Find the line containing "w <- get;; modify (fun w => w <| w_next_tid" in the entries below. Restate it and each line after it, word for word, up to and including the line containing "Definition kalloc_kernel (sz".

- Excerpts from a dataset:
"""

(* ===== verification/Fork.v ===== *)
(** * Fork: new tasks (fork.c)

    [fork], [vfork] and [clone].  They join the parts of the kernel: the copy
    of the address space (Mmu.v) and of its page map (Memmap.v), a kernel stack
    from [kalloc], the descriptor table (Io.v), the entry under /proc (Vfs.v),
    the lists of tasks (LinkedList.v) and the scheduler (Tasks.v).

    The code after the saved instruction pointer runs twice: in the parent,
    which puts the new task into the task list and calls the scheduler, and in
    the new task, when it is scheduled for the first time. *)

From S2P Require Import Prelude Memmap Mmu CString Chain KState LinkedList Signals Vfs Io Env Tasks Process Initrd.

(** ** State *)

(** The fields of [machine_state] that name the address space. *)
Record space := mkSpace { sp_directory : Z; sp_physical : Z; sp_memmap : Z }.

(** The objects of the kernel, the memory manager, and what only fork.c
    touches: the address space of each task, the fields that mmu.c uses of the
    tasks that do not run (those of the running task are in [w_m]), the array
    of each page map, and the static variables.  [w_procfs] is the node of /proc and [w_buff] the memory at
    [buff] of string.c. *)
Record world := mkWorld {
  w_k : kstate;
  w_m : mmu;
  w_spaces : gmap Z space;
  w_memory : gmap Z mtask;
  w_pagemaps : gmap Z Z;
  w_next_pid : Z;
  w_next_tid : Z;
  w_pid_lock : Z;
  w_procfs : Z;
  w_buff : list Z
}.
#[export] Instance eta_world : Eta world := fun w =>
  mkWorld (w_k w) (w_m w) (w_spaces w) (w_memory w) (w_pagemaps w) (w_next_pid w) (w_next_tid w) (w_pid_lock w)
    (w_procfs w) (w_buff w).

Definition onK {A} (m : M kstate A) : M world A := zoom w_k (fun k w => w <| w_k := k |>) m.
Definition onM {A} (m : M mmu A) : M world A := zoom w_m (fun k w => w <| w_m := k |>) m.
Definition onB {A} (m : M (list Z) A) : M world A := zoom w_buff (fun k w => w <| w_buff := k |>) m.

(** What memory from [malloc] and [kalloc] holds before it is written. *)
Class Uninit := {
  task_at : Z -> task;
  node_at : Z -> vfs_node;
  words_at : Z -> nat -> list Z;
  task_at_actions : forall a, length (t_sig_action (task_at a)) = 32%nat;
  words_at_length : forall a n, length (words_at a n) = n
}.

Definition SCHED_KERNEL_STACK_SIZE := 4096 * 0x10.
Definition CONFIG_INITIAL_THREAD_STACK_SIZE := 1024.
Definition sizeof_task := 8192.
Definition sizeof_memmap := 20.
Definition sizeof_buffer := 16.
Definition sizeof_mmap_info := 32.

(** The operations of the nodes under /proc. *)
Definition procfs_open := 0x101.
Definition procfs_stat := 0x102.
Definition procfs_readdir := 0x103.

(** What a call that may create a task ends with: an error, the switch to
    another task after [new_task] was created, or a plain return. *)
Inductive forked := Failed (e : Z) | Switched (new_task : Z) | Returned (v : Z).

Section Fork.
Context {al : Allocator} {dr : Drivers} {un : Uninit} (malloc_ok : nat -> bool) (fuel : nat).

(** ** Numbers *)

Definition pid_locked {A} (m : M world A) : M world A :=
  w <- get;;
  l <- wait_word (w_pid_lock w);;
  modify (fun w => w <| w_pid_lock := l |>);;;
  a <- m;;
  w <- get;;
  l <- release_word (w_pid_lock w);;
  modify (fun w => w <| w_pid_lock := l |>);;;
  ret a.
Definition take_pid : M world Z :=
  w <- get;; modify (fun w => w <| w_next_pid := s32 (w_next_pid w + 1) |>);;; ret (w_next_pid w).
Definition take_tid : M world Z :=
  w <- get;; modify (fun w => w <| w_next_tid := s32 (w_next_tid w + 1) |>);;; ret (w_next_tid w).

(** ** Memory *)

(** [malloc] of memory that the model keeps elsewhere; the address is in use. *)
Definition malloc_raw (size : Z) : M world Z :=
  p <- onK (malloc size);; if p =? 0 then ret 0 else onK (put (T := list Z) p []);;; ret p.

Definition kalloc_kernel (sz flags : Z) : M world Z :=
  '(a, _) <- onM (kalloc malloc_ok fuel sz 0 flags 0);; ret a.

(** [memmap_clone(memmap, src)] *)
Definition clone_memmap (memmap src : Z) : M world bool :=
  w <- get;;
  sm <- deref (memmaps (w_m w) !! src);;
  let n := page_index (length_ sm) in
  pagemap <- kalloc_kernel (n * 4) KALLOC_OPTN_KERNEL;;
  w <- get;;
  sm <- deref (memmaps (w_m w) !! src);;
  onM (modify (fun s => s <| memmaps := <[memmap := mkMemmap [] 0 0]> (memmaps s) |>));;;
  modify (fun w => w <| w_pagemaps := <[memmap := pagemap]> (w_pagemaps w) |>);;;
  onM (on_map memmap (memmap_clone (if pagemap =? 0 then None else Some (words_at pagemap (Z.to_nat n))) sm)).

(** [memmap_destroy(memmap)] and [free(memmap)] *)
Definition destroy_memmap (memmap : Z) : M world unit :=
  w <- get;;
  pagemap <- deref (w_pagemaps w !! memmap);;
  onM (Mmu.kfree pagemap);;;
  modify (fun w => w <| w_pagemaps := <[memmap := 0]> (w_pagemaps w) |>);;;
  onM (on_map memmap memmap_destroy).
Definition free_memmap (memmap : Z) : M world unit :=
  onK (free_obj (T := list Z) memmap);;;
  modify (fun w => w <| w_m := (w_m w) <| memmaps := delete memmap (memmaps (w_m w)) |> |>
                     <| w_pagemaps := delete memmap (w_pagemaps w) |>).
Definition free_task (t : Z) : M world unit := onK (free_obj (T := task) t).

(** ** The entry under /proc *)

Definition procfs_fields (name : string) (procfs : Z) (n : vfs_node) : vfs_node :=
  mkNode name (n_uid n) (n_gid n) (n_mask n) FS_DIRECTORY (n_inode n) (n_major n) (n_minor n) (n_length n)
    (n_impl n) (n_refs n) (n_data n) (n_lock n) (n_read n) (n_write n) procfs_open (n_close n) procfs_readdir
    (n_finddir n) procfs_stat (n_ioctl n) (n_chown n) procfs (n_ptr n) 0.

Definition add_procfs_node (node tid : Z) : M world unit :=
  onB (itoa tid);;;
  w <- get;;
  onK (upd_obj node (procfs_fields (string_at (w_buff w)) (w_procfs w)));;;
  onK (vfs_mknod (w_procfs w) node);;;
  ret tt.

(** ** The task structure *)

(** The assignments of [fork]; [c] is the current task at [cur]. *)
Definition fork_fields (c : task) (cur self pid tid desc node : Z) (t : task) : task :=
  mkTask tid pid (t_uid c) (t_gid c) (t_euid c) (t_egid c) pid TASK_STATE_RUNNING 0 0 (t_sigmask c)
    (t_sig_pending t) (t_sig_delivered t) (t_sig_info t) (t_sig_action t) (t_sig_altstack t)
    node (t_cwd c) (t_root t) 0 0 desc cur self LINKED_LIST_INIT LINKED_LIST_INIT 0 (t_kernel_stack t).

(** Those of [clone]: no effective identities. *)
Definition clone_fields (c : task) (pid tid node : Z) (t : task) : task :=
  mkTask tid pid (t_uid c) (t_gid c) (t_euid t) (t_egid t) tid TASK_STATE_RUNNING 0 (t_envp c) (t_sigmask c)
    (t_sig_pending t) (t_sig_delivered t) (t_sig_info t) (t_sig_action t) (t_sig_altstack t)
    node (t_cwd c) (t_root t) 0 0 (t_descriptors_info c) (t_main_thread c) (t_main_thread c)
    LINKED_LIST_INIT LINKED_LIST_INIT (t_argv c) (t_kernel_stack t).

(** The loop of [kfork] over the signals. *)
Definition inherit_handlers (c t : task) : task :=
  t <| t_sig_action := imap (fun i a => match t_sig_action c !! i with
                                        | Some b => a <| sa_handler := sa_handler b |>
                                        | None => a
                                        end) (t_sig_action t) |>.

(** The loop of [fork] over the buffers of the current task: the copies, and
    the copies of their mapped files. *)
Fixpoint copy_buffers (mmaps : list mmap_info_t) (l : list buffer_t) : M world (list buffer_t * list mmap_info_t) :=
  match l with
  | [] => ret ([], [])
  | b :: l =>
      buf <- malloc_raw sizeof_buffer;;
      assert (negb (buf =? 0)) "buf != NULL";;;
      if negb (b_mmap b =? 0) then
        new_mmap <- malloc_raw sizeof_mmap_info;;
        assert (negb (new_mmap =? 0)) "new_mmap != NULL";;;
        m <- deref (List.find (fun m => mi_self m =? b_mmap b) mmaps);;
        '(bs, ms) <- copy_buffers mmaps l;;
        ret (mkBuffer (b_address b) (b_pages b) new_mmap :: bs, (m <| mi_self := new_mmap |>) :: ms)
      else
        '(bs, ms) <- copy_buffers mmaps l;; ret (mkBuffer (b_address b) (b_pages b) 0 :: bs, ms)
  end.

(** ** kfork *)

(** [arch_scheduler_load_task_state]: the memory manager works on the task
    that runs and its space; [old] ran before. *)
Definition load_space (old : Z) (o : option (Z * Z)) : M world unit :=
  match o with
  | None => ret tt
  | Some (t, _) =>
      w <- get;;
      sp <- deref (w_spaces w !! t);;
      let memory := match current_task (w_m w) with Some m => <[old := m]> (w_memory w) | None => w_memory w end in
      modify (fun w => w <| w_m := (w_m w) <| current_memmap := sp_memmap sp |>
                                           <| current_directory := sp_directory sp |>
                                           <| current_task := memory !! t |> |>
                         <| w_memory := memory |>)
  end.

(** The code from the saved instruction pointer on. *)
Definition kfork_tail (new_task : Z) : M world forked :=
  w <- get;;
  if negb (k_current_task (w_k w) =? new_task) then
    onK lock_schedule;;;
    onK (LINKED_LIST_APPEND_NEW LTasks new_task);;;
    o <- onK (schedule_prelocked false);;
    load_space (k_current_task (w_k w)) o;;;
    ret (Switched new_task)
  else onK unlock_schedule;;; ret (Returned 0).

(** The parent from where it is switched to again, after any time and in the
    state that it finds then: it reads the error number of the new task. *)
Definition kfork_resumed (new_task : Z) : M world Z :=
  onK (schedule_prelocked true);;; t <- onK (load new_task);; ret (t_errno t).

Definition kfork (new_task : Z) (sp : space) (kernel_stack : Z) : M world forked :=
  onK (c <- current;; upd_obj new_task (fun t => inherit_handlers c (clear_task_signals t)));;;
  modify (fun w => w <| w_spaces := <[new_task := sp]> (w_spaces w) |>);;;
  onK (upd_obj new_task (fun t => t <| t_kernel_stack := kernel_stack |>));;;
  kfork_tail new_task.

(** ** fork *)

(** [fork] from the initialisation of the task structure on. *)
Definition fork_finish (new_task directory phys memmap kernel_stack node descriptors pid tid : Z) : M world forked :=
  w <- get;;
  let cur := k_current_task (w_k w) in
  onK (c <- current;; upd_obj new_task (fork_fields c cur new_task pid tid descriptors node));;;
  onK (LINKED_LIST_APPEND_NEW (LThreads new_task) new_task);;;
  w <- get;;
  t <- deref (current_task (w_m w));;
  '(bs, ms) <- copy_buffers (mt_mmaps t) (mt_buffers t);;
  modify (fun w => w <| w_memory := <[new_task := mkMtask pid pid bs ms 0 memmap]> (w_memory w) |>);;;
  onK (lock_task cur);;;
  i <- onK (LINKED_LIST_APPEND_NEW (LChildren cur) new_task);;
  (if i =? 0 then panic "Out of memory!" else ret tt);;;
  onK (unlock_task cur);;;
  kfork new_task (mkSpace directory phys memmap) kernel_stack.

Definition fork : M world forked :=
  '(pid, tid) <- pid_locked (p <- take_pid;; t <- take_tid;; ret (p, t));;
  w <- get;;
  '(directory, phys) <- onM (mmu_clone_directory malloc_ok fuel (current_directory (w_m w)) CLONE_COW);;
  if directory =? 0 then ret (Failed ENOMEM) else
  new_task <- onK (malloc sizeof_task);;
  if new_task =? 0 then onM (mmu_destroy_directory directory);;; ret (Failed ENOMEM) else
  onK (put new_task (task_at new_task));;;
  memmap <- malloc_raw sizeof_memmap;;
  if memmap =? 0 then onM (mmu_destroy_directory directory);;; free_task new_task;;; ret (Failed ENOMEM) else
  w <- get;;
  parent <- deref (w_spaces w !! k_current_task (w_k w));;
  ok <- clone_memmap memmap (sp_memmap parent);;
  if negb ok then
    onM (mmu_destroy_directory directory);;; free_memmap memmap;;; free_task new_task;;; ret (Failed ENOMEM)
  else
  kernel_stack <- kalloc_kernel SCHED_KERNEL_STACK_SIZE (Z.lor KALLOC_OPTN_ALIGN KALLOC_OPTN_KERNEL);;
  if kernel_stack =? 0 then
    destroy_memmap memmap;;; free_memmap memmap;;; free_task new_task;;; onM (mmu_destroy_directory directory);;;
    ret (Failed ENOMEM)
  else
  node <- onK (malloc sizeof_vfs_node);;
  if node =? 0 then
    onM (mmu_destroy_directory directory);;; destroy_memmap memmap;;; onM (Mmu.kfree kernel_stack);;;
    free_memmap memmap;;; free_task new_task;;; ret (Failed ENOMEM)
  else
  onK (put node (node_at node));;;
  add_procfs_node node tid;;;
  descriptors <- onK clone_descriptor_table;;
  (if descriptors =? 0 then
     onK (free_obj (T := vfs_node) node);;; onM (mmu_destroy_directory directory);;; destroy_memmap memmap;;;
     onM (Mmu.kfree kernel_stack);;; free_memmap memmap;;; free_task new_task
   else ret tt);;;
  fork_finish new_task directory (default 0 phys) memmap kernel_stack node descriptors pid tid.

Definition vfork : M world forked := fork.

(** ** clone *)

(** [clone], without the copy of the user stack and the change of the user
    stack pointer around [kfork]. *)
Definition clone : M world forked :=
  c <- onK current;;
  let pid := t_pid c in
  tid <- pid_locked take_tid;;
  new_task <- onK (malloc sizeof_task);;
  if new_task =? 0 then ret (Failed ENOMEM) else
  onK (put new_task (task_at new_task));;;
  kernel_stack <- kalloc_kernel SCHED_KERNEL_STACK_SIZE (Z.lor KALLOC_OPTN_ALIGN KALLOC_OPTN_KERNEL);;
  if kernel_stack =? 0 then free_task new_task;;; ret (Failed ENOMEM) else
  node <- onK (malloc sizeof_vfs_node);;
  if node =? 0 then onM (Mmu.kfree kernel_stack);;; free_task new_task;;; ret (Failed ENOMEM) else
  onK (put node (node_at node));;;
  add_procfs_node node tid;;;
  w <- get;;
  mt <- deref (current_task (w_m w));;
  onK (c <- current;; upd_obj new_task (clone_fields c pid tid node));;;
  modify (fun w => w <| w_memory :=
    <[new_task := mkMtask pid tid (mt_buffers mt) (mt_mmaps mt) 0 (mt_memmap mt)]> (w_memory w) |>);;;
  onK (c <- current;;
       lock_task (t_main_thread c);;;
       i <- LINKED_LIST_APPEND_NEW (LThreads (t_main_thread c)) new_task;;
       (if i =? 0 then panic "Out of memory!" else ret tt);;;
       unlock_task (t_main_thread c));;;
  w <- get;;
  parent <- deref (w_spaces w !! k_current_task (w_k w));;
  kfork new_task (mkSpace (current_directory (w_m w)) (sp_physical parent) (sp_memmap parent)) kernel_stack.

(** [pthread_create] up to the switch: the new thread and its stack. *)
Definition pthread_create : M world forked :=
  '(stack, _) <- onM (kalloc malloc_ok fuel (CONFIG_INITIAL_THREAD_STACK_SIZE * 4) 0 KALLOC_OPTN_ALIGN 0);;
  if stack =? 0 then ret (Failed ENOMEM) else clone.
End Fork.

"""

- TASK ANSWER:
  w <- get;; modify (fun w => w <| w_next_tid := s32 (w_next_tid w + 1) |>);;; ret (w_next_tid w).

(** ** Memory *)

(** [malloc] of memory that the model keeps elsewhere; the address is in use. *)
Definition malloc_raw (size : Z) : M world Z :=
  p <- onK (malloc size);; if p =? 0 then ret 0 else onK (put (T := list Z) p []);;; ret p.

Definition kalloc_kernel (sz flags : Z) : M world Z :=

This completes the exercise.